Pour ce qui est du réalisme, Bianchi continue d’explorer la manière dont les matériaux de rebut peuvent être recontextualisés par l’exposition à un moment donné. Cette relation commence au début des années 2000, à Buenos Aires, lorsque les déchets changent de nature et acquièrent une valeur marchande non négligeable. La dévaluation économique fait alors monter dramatiquement le prix du papier, ce qui provoque la prolifération de l’activité de cartonero : des familles entières circulent avec des carrioles pour collecter cartons et autres dérivés du papier, à des fins de recyclage. L’activité révèle de fait le modèle de travailleur que le système économique exige : un individu laissé à son propre sort, isolé et précarisé, euphémisé en sujet motivé et indépendant. Le métier d’artiste résonne avec le modèle du débrouillard. Le sculpteur, au lieu de modeler à partir de zéro dans un acte tout-puissant, peut aussi récolter, assembler, éditer. Les dérives urbaines de Bianchi, qu’il partageait au départ avec l’artiste Leo Estol, produisaient des installations hypersaturées où le spectateur s’intégrait aux ruines. La synchronisation de ces expositions avec d’autres expressions de l’époque qui privilégiaient la juxtaposition, la volonté archiviste et la force expansive des objets, amène certains critiques à regarder l’œuvre de Bianchi comme une copie de celle de Thomas Hirschhorn, comme s’il n’y avait pas de différences entre les modes de production de la Suisse et ceux de l’Argentine, et comme si tout pouvait se confondre avec un « art de réseau » de faible théorisation qui facilite le contenu de nombreuses biennales internationales et non des moindres. En réponse, ils produisent en 2005 l’installation et le cycle d’activités La Petite École Thomas Hirschhorn. « Quel meilleur plaisir que celui de penser avec la tête de l’autre ses propres idées ? » avait dit Bianchi à l’occasion. En faisant de la copie et de la distance des matières en plus à exposer, l’artiste manipulait efficacement l’autorité des agents qui construisent la légitimité des labels artistiques.

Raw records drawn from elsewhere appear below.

(* ===== verification/GoSort.v ===== *)
(** * Searching and sorting as the Go standard library does it

    [sort.Search] (binary search), [sort.Strings] with the byte order of Go
    strings, [slices.Compact], and the sorting of integers. *)

From S2P Require Import Prelude GoStrings.

(** ** sort.Search *)

(** [n] halvings are more than enough: the interval shrinks at every step. *)
Fixpoint search_loop (fuel : nat) (f : nat → bool) (i j : nat) : nat :=
  match fuel with
  | O => i
  | S fuel' =>
      if (i <? j)%nat then
        let h := Nat.div2 (i + j) in
        if f h then search_loop fuel' f i h else search_loop fuel' f (S h) j
      else i
  end.

Definition Search (n : nat) (f : nat → bool) : nat := search_loop (S n) f 0 n.

(** ** sort.Strings *)

(** Go compares strings byte by byte. *)
Fixpoint str_le (s t : str) : bool :=
  match s, t with
  | [], _ => true
  | _ :: _, [] => false
  | a :: s', b :: t' =>
      if byte_val a <? byte_val b then true
      else if byte_val b <? byte_val a then false
      else str_le s' t'
  end.

Definition StrLe (s t : str) : Prop := str_le s t = true.
#[export] Instance StrLe_dec : RelDecision StrLe.
Proof. intros s t. unfold StrLe. apply _. Defined.

Definition sort_strings (l : list str) : list str := merge_sort StrLe l.

(** [slices.Compact]: runs of equal elements are cut to one. *)
Fixpoint compact (l : list str) : list str :=
  match l with
  | [] => []
  | x :: l' => match l' with
               | [] => [x]
               | y :: _ => if decide (x = y) then compact l' else x :: compact l'
               end
  end.

(** ** sort.Sort on integers *)

Definition sort_ints (l : list Z) : list Z := merge_sort Z.le l.

(** ** Lemmas *)

Lemma search_loop_spec fuel f i j :
  (j - i < fuel)%nat → (i <= j)%nat →
  (i <= search_loop fuel f i j <= j)%nat
  ∧ (search_loop fuel f i j = j ∨ f (search_loop fuel f i j) = true)
  ∧ (search_loop fuel f i j = i ∨ f (search_loop fuel f i j - 1)%nat = false).
Proof.
  revert i j; induction fuel as [|fuel IH]; intros i j Hf Hij; simpl; [lia|].
  destruct (Nat.ltb_spec i j) as [Hlt|Hge].
  2: { assert (i = j) as -> by lia. auto. }
  pose proof (Nat.div2_odd (i + j)) as Hd. destruct (Nat.odd (i + j)); simpl in Hd;
    set (h := Nat.div2 (i + j)) in *; (destruct (f h) eqn:E;
      [destruct (IH i h) as (H1 & [H2|H2] & H3)
      |destruct (IH (S h) j) as (H1 & H2 & [H3|H3])]; try lia; repeat split; auto; try lia;
      [right; by rewrite H2|right; by rewrite H3; replace (S h - 1)%nat with h by lia]).
Qed.

Lemma Search_spec n f :
  (Search n f <= n)%nat ∧ (Search n f = n ∨ f (Search n f) = true)
  ∧ (Search n f = 0%nat ∨ f (Search n f - 1)%nat = false).
Proof.
  destruct (search_loop_spec (S n) f 0 n) as (H1 & H2 & H3); [lia|lia|].
  unfold Search. repeat split; [lia|done|done].
Qed.

#[export] Instance StrLe_total : Total StrLe.
Proof.
  intros s. induction s as [|a s IH]; intros [|b t]; unfold StrLe; simpl; auto.
  destruct (Z.ltb_spec (byte_val a) (byte_val b)), (Z.ltb_spec (byte_val b) (byte_val a)); auto. apply IH.
Qed.

#[export] Instance StrLe_trans : Transitive StrLe.
Proof.
  intros s. induction s as [|a s IH]; intros [|b t] [|c u]; unfold StrLe; simpl; try done.
  destruct (Z.ltb_spec (byte_val a) (byte_val b)), (Z.ltb_spec (byte_val b) (byte_val c)),
    (Z.ltb_spec (byte_val a) (byte_val c)); try done; try lia;
    destruct (Z.ltb_spec (byte_val b) (byte_val a)), (Z.ltb_spec (byte_val c) (byte_val b)),
    (Z.ltb_spec (byte_val c) (byte_val a)); try done; try lia. apply IH.
Qed.

#[export] Instance StrLe_antisymm : AntiSymm (=) StrLe.
Proof.
  intros s. induction s as [|a s IH]; intros [|b t]; unfold StrLe; simpl; try done.
  destruct (Z.ltb_spec (byte_val a) (byte_val b)), (Z.ltb_spec (byte_val b) (byte_val a)); try done; try lia.
  intros. rewrite (byte_val_inj a b) by lia. f_equal. by apply IH.
Qed.

Lemma sort_strings_perm l : sort_strings l ≡ₚ l.
Proof. apply merge_sort_Permutation. Qed.

Lemma sort_strings_sorted l : StronglySorted StrLe (sort_strings l).
Proof. apply StronglySorted_merge_sort; apply _. Qed.

(** The result depends only on the multiset of the strings. *)
Lemma sort_strings_eq l l' : l ≡ₚ l' → sort_strings l = sort_strings l'.
Proof.
  intros Hp. apply (StronglySorted_unique StrLe); [apply sort_strings_sorted..|].
  by rewrite !sort_strings_perm.
Qed.

Lemma sort_strings_id l : StronglySorted StrLe l → sort_strings l = l.
Proof.
  intros Hs. apply (StronglySorted_unique StrLe); [apply sort_strings_sorted|done|]. apply sort_strings_perm.
Qed.

Lemma elem_of_compact x l : x ∈ compact l ↔ x ∈ l.
Proof.
  induction l as [|a l IH]; [done|]. destruct l as [|b l]; [done|].
  change (compact (a :: b :: l)) with (if decide (a = b) then compact (b :: l) else a :: compact (b :: l)).
  case_decide as E.
  - subst. rewrite IH, !elem_of_cons. naive_solver.
  - rewrite !elem_of_cons, IH, !elem_of_cons. done.
Qed.

(** On a sorted list [compact] leaves the distinct elements, still sorted. *)
Lemma compact_sorted l : StronglySorted StrLe l → StronglySorted StrLe (compact l) ∧ NoDup (compact l).
Proof.
  induction l as [|a l IH]; [by repeat constructor|]. intros Hs.
  apply StronglySorted_inv in Hs as [Hs Ha]. destruct (IH Hs) as [IH1 IH2].
  destruct l as [|b l]; [split; [by repeat constructor|apply NoDup_singleton]|].
  change (compact (a :: b :: l)) with (if decide (a = b) then compact (b :: l) else a :: compact (b :: l)).
  case_decide as E; [done|]. split.
  - constructor; [done|]. apply Forall_forall. intros x Hx. rewrite elem_of_compact in Hx.
    rewrite Forall_forall in Ha. by apply Ha.
  - constructor; [|done]. rewrite elem_of_compact. intros Hin. apply E.
    apply StronglySorted_inv in Hs as [Hs Hb]. rewrite Forall_forall in Ha, Hb.
    apply (anti_symm StrLe); [apply Ha; by left|].
    apply elem_of_cons in Hin as [->|Hin]; [by destruct (StrLe_total b b)|by apply Hb].
Qed.
(** Another state of one server. *)
Lemma set_server_ok i s s' a : app_ok a → app_servers a !! i = Some s → server_ok a s' → sv_start s ≠ NotStarted → sv_start s' ≠ NotStarted →
  (sv_start s = StartReturned → sv_stop s = StopReturned → s' = s) → app_ok (set_server i s' a).
Proof.
  intros [H1 H2 H3 H5 H4] Hi Hs' Hn Hn' Hsame. split; cbn [set_server app_servers app_phase app_listener app_ctx app_err]; [by apply Forall_insert| |done|done|].
  - intros Hb. destruct (H2 Hb) as [_ Hall]. pose proof (Forall_lookup_1 _ _ _ _ Hall Hi). done.
  - intros r Hr. destruct (H4 r Hr) as [|Hd]; [by left|right]. unfold all_done in *. cbn [set_server app_servers app_listener].
    apply andb_true_iff in Hd as [Hd ->]. rewrite andb_true_r. pose proof Hd as Hd'. rewrite forallb_forall in Hd.
    specialize (Hd s). rewrite <-list_elem_of_In in Hd. specialize (Hd (list_elem_of_lookup_2 _ _ _ Hi)).
    destruct (sv_start s) eqn:E1, (sv_stop s) eqn:E2; try done. rewrite (Hsame eq_refl eq_refl). by rewrite list_insert_id.
Qed.

Lemma set_listener_ok a : app_ok a → app_listener a = Listening → app_ok (set_listener ListenerDone a).
Proof.
  intros [H1 H2 H3 H5 H4] Hl. split; cbn [set_listener app_servers app_phase app_listener app_ctx app_err]; [|intros Hb; destruct (H2 Hb); congruence|done|done|].
  - eapply Forall_impl; [exact H1|]. intros s (K1 & K2 & K3). split; [done|]. split; [done|]. intros Hn. specialize (K3 Hn). cbn. destruct (app_phase a); [done|done|congruence].
  - intros r Hr. destruct (H4 r Hr) as [|Hd]; [congruence|]. unfold all_done in Hd. rewrite Hl, andb_false_r in Hd. done.
Qed.

Lemma cancel_ok a : app_ok a → app_ok (cancel a).
Proof.
  intros [H1 H2 H3 H5 H4]. split; [|done|done|done|done]. eapply Forall_impl; [exact H1|]. intros s (K1 & K2 & K3). split; [done|]. split; [|done]. intros Hw. destruct (K2 Hw). done.
Qed.

Lemma Run_start_ok bs' as' a : app_ok a → app_phase a = Before → app_ok (Run_start bs' as' a).
Proof.
  intros [H1 H2 H3 H5 H4] Hb. destruct (H2 Hb) as [Hl Hn]. unfold Run_start. destruct (first_error bs') as [e|].
  - split; cbn [set_phase app_servers app_phase app_listener app_ctx app_err]; [|done|done|done|intros r _; by left].
    eapply Forall_impl; [exact H1|]. intros s (K1 & K2 & K3). split; [done|]. split; [done|]. intros _. done.
  - assert (∀ p l, p ≠ Before → Forall (server_ok (mkApp p ((λ s, mkServer Running Waiting 0) <$> app_servers a) l (app_ctx a) (app_err a))) ((λ s : server, mkServer Running Waiting 0) <$> app_servers a)) as Hall.
    { intros p l Hp. apply Forall_fmap, Forall_forall. intros s _. by repeat split. }
    destruct (first_error as') as [e|]; (split; cbn [set_phase set_listener app_servers app_phase app_listener app_ctx app_err]; [by apply Hall|done|done|done|]); [intros r _; by left|done].
Qed.

Lemma app_step_ok a a' : app_ok a → app_step a a' → app_ok a'.
Proof.
  intros Hok Hst. destruct Hst as [b af Hb|i s e Hi Hr|i s Hi Hn Hw Hc|i s e Hi Hs|b Hl|Hl Hc|b|af Hp Hd].
  - by apply Run_start_ok.
  - apply group_return_ok. pose proof (Forall_lookup_1 _ _ _ _ (ao_server a Hok) Hi) as (K1 & K2 & K3).
    apply (set_server_ok i s); [done|done| |by rewrite Hr|done|by rewrite Hr]. split; [done|]. split; [|done]. intros Hw. destruct (K2 Hw). done.
  - pose proof (Forall_lookup_1 _ _ _ _ (ao_server a Hok) Hi) as (K1 & K2 & K3). apply (set_server_ok i s); [done|done| |done|done|by rewrite Hw].
    split; [cbn; by rewrite K1, Hw|]. split; [done|]. done.
  - apply group_return_ok. pose proof (Forall_lookup_1 _ _ _ _ (ao_server a Hok) Hi) as (K1 & K2 & K3).
    assert (sv_stop s ≠ Waiting) as Hw by (by rewrite Hs). destruct (K2 Hw) as [Hc Hn].
    apply (set_server_ok i s); [done|done| |done|done|by rewrite Hs]. split; [cbn; by rewrite K1, Hs|]. done.
  - cbn [Stop]. apply group_return_ok. apply set_listener_ok; [by apply cancel_ok|done].
  - by apply set_listener_ok.
  - by apply cancel_ok.
  - destruct Hok as [H1 H2 H3 H5 H4]. split; cbn [Run_end set_phase app_servers app_phase app_listener app_ctx app_err]; [|done|done|done|intros r _; by right].
    eapply Forall_impl; [exact H1|]. intros s (K1 & K2 & K3). split; [done|]. split; [done|]. intros Hn. specialize (K3 Hn). rewrite Hp in K3. done.
Qed.
(** One part with a dash, evaluated. *)
Lemma parse_part_dash size a b :
  Forall (λ c, graphic c = true) a → Forall (λ c, graphic c = true) b →
  "-"%char ∉ a → "-"%char ∉ b → 0 <= size <= max_int64 →
  parse_part size (a ++ "-"%char :: b) =
    match parse_int a, parse_int b with
    | (_, Some _), (_, Some _) => None
    | (_, Some _), (n, None) =>
        let start := i64 (size - n) in
        if (start >? size - 1) || (start <? 0) then None else Some (mkRange start (size - 1))
    | (n, None), (_, Some _) =>
        if (n >? size - 1) || (n <? 0) then None else Some (mkRange n (size - 1))
    | (n, None), (m, None) =>
        let stop := if m >=? size then size - 1 else m in
        if (n >? stop) || (n <? 0) then None else Some (mkRange n stop)
    end.
Proof.
  intros Ha Hb Hda Hdb Hs. unfold parse_part.
  rewrite trim_space_graphic by (apply Forall_app; split; [done|by apply Forall_cons]). cbv zeta.
  rewrite (proj2 (contains_byte_spec _ _)) by set_solver. simpl negb. cbv iota.
  rewrite split_byte_app, split_byte_notin by done.
  rewrite !(i64_id (size - 1)) by (unfold_ints; lia).
  destruct (parse_int a) as [n [en|]], (parse_int b) as [m [em|]];
    rewrite ?(bool_decide_eq_true_2 (Some _ ≠ None)), ?(bool_decide_eq_false_2 (None ≠ None))
      by naive_solver; simpl; repeat case_if; done || lia.
Qed.

Lemma parse_part_suffix size b :
  Forall (λ c, graphic c = true) b → "-"%char ∉ b → 0 <= size <= max_int64 →
  parse_part size ("-"%char :: b) =
    match parse_int b with
    | (_, Some _) => None
    | (n, None) =>
        let start := i64 (size - n) in
        if (start >? size - 1) || (start <? 0) then None else Some (mkRange start (size - 1))
    end.
Proof. intros. apply (parse_part_dash size []); fmt_side. Qed.

(** ** Properties *)

(** C19: whatever the client sends, every range [Parse] returns lies inside the
    object ([0 <= Start <= End < size]), and on success there is at least one:
    no header can make the hit path read outside the object. *)
Theorem parse_ranges_in_object (h : str) (size : Z) (rs : list Range) :
  0 <= size <= max_int64 → Parse h size = Ok rs → rs ≠ [] ∧ Forall (range_in size) rs.
Proof. apply Parse_in. Qed.

Lemma parse_ranges_in_object_witness :
  [mkRange 0 99; mkRange 950 999] ≠ [] ∧ Forall (range_in 1000) [mkRange 0 99; mkRange 950 999].
Proof.
  apply (parse_ranges_in_object (bs "bytes=0-99, -50,x-,5000-") 1000); [unfold max_int64; lia|].
  vm_compute. reflexivity.
Defined.

(** A parsed single range lies inside a non-empty object. *)
Lemma SingleParse_in h size r :
  0 < size <= max_int64 → SingleParse h size = Ok r → 0 <= r_Start r <= r_End r ∧ r_End r < size.
Proof.
  intros Hs. unfold SingleParse. destruct (Parse h size) as [[|r0 rs]|[]] eqn:E; try done.
  - apply Parse_in in E as [_ Hf]; [|lia]. intros [= ->]. by apply Forall_inv in Hf.
  - case_if; [lia|]. unfold_ints. rewrite (i64_id size), (i64_id (size - 1)) by (unfold_ints; lia).
    intros [= <-]. simpl. lia.
Qed.

Lemma SingleParse_render (r : Range) (size : Z) :
  0 <= size <= max_int64 → range_in size r → SingleParse (Range_String r) size = Ok r.
Proof.
  intros Hs Hr. assert (Range_String r = render_header [r]) as ->.
  { destruct Hr as [[? ?] ?]. unfold Range_String. case_if; [lia|done]. }
  unfold SingleParse. by rewrite Parse_render by (done || by apply Forall_singleton).
Qed.

(** parsing is the left inverse of printing: a comma-separated list of
    in-object ranges is read back as exactly that list, and [SingleRange]
    (the cache-hit path) takes its first element. *)
Theorem parse_render_round_trip (rs : list Range) (r : Range) (size : Z) :
  0 <= size <= max_int64 → Forall (range_in size) (r :: rs) →
  Parse (render_header (r :: rs)) size = Ok (r :: rs)
  ∧ SingleParse (render_header (r :: rs)) size = Ok r
  ∧ SingleParse (Range_String r) size = Ok r.
Proof.
  intros Hs Hrs. pose proof (Forall_inv Hrs) as Hr. split_and!; [by apply Parse_render| |by apply SingleParse_render].
  unfold SingleParse. by rewrite Parse_render.
Qed.

Lemma parse_render_round_trip_witness :
  Parse (bs "bytes=0-0,10-19") 20 = Ok [mkRange 0 0; mkRange 10 19].
Proof.
  apply (parse_render_round_trip [mkRange 10 19] (mkRange 0 0) 20); [unfold max_int64; lia|].
  repeat constructor; simpl; lia.
Defined.

(** the two abbreviated forms.  [bytes=s-] is the tail from [s], refused when
    [s] is past the end; [bytes=-n] is the last [n] bytes, and is refused, not
    truncated to the whole object, when [n] exceeds the object. *)
Theorem parse_open_and_suffix (s n size : Z) :
  0 <= s <= max_int64 → 0 <= n <= max_int64 → 0 <= size <= max_int64 →
  Parse (bs "bytes=" ++ format_int s ++ bs "-") size =
    (if s <? size then Ok [mkRange s (size - 1)] else Err ErrRangeHeaderInvalidFormat)
  ∧ Parse (bs "bytes=" ++ "-"%char :: format_int n) size =
    (if (1 <=? n) && (n <=? size) then Ok [mkRange (size - n) (size - 1)]
     else Err ErrRangeHeaderInvalidFormat).
Proof.
  intros Hs Hn Hz. split.
  - change (bs "-") with ("-"%char :: []).
    pose proof (format_notin "," s eq_refl ltac:(lia)).
    rewrite Parse_single_part by (done || set_solver).
    rewrite parse_part_dash by fmt_side.
    rewrite parse_format_int by fmt_side. simpl. repeat case_if; done || lia.
  - pose proof (format_notin "," n eq_refl ltac:(lia)).
    rewrite Parse_single_part by (done || set_solver).
    rewrite parse_part_suffix by fmt_side.
    rewrite parse_format_int, i64_id by fmt_side. simpl.
    repeat case_if; done || lia.
Qed.

Lemma parse_open_and_suffix_witness :
  Parse (bs "bytes=990-") 1000 = Ok [mkRange 990 999]
  ∧ Parse (bs "bytes=-1001") 1000 = Err ErrRangeHeaderInvalidFormat.
Proof. apply (parse_open_and_suffix 990 1001 1000); unfold max_int64; lia. Defined.

(** a first position too large for [int64] is not refused: the part is then
    read as the suffix form, so [bytes=N-m] with an overflowing [N] is the
    request [bytes=-m]. *)
Theorem first_position_overflow_is_suffix (d : str) (n m size : Z) :
  Forall (λ c, is_digit c = true) d → parse_int d = (n, Some ErrRange) →
  0 <= m <= max_int64 → 0 <= size <= max_int64 →
  Parse (bs "bytes=" ++ d ++ "-"%char :: format_int m) size
  = Parse (bs "bytes=" ++ "-"%char :: format_int m) size.
Proof.
  intros Hd Ho Hm Hz.
  pose proof (format_notin "," m eq_refl ltac:(lia)).
  pose proof (digits_notin "," d eq_refl Hd).
  rewrite !Parse_single_part by (done || set_solver).
  assert (Forall (λ c, graphic c = true) d) by (eapply Forall_impl; [done|]; apply digit_graphic).
  rewrite (parse_part_dash size d) by fmt_side.
  rewrite parse_part_suffix by fmt_side.
  rewrite Ho, parse_format_int by fmt_side. done.
Qed.

Lemma first_position_overflow_is_suffix_witness :
  Parse (bs "bytes=99999999999999999999-5") 100 = Parse (bs "bytes=-5") 100.
Proof.
  apply (first_position_overflow_is_suffix (bs "99999999999999999999") max_int64 5 100);
    [repeat constructor|reflexivity|unfold max_int64; lia..].
Defined.

Lemma ParseContentRange_build (h : header) (s e size : Z) :
  0 <= s <= max_int64 → 0 <= e <= max_int64 → 0 <= size <= max_uint64 →
  ParseContentRange (header_set (bs "Content-Range") (BuildHeaderRange s e size) h)
    = (mkContentRange s e size, None).
Proof.
  intros Hs He Hz. unfold ParseContentRange.
  rewrite header_get_set. unfold BuildHeaderRange, bytes_slash.
  change (bs "bytes " ++ ?x) with (bs "bytes" ++ " "%char :: x).
  destruct (bs "bytes" ++ _) as [|c l] eqn:E; [done|]. rewrite <-E. clear c l E.
  pose proof (format_notin " " s eq_refl ltac:(lia)).
  pose proof (format_notin " " e eq_refl ltac:(lia)).
  pose proof (format_notin " " size eq_refl ltac:(lia)).
  pose proof (format_notin "/" s eq_refl ltac:(lia)).
  pose proof (format_notin "/" e eq_refl ltac:(lia)).
  rewrite split_byte_app, split_byte_notin by (done || set_solver).
  rewrite app_comm_cons, app_assoc.
  rewrite split_byte_app, split_byte_notin by fmt_side.
  rewrite split_byte_app, split_byte_notin by fmt_side.
  rewrite !sscanf_format_int, sscanf_format_uint by fmt_side. done.
Qed.
(* ===== verification/RangeControl.v ===== *)
(** * Strict ranges: pkg/x/http/rangecontrol

    The range parser of the multi-range middleware ([Parse], [SortRanges],
    [MergeRanges]) and the strict [ParseContentRange].  Proved: merging a sorted
    list keeps exactly the covered bytes and leaves disjoint, non-adjacent
    ranges; parsing is the left inverse of printing; and the two places where
    the code departs from that (merging in header order, printing [0-]). *)

From S2P Require Import Prelude GoStrings Headers.

(** ** request_range.go *)

Inductive byte_range_error :=
| ErrInvalidRange
| ErrOpenEnded (startStr endStr : str).

(** [End = -1] is the open-ended form. *)
Record ByteRange := mkByteRange { b_Start : Z; b_End : Z }.

#[export] Instance ByteRange_eq_dec : EqDecision ByteRange.
Proof. solve_decision. Defined.

Definition Length (r : ByteRange) : Z := i64 (i64 (b_End r - b_Start r) + 1).

Definition ByteRange_String (r : ByteRange) : str :=
  if (b_End r <=? 0) && (b_Start r >? 0) then bs "bytes=" ++ format_int (b_Start r) ++ bs "-"
  else bs "bytes=" ++ format_int (b_Start r) ++ "-"%char :: format_int (b_End r).

Definition content_range_str (s e : Z) (total : str) : str :=
  bs "bytes " ++ format_int s ++ "-"%char :: format_int e ++ "/"%char :: total.

Definition ByteRange_ContentRange (r : ByteRange) (totalSize : Z) : str :=
  if totalSize <=? 0 then content_range_str (b_Start r) (b_End r) (bs "*")
  else if (b_End r =? -1) || (b_End r >=? i64 totalSize) then
    content_range_str (b_Start r) (u64 (totalSize - 1)) (format_int totalSize)
  else content_range_str (b_Start r) (b_End r) (format_int totalSize).

Definition MimeHeader (r : ByteRange) (contentType : str) (size : Z) : header :=
  <[bs "Content-Range" := [ByteRange_ContentRange r size]]>
    (<[bs "Content-Type" := [contentType]]> ∅).

Definition parse_one (part : str) : result byte_range_error ByteRange :=
  let part := trim_space part in
  if has_prefix (bs "-") part then Err ErrInvalidRange
  else match index_byte "-"%char part with
  | None => Err ErrInvalidRange
  | Some dash =>
      let startStr := take dash part in
      let endStr := drop (S dash) part in
      let '(start, err) := parse_int startStr in
      if bool_decide (err ≠ None) || (start <? 0) then Err ErrInvalidRange
      else match endStr with
      | [] => Ok (mkByteRange start (-1))
      | _ =>
          let '(stop, err) := parse_int endStr in
          if bool_decide (err ≠ None) || (stop <? start) then Err (ErrOpenEnded startStr endStr)
          else Ok (mkByteRange start stop)
      end
  end.

(** The loop stops at the first malformed part. *)
Fixpoint parse_parts (parts : list str) : result byte_range_error (list ByteRange) :=
  match parts with
  | [] => Ok []
  | p :: ps =>
      result_bind (parse_one p) (λ r, result_bind (parse_parts ps) (λ rs, Ok (r :: rs)))
  end.

Definition Parse (rangeHeader : str) : result byte_range_error (list ByteRange) :=
  match rangeHeader with
  | [] => Ok []
  | _ =>
      if negb (has_prefix (bs "bytes=") rangeHeader) then Err ErrInvalidRange
      else parse_parts (split_byte ","%char (trim_prefix (bs "bytes=") rangeHeader))
  end.
Lemma async_goroutine_ends_witness : ∃ s, sample_run AsyncReadCloser = Some s ∧ go_step sample_fetch s = None ∧ ∀ k, Read k s ≠ None.
Proof.
  destruct sample_reachable as (s & Hs & Hrun). destruct (async_goroutine_ends sample_fetch s Hrun) as (_ & Hw & _).
  exists s. split; [exact Hs|]. assert (go_step sample_fetch s = None) as Hg by (vm_compute in Hs; injection Hs as <-; reflexivity).
  split; [exact Hg|]. destruct (Hw Hg) as [Hd|[_ Hr]]; [|exact Hr]. exfalso. vm_compute in Hs. injection Hs as <-. discriminate Hd.
Defined.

Ces accumulations à tendance compulsive sont toujours présentes dans son exposition parisienne, mais les sculptures donnent lieu à des ramifications, pour former des familles de pièces plutôt qu’un arrangement d’objets ayant l’air d’avoir été trouvé par hasard. La salle est recouverte d’un vinyle noir qui part du sol et grimpe jusqu’au plafond, enrobant d’un pièces d’un environnement immersif proche du black cube du cinéma. Parfois l’utilisation d’un mur entier, comme dans la pièce Wall, est un geste suffisant pour regrouper ce qui autrement serait fatras. Le tout est éclairé  par une faible lumière rose qui rappelle les différentes tonalités de chair du plastique, ou encore un intérieur érotique. Cette fois-ci les sculptures sont devenues plus autonomes et organisées que lors de ses expositions dans des musées ou centres d’art qui, contrairement aux galeries, sont plus généreux en matière d’espace et moins contraints à la présentation d’objets identifiables pour la vente.

Toutefois, cette manière de travailler permet à Bianchi d’approfondir la logique interne de chaque pièce d’une manière plus précise, spécialement dans ses sculptures de mannequins fragmentés. Si depuis le Surréalisme, l’utilisation de cet objet a été marqué par la fusion entre la marchandise et sa manière de la présenter commercialement, les mannequins de Bianchi semblent s’inscrire dans une lignée plus récente, probablement celle des poupées d’Isa Genzken et des cyborgs de Stewart Uoo qui utilisent l’indexicalité de la forme humaine pour la signaler comme objet de contrôle et d’aliénation. Dans Blacking Me, les jambes surdimensionnées d’une femme en talons essaient laborieusement d’avancer et de résister aux sangles qui l’enserrent et la maintiennent en équilibre tout à la fois. Revêtus de latex noir, signe de fétichisme et d’assujettissement, les corps de Bianchi montrent aussi le revers de la soumission : ses métamorphoses et travestissements possibles, ainsi que le plaisir secret qu’elle provoque.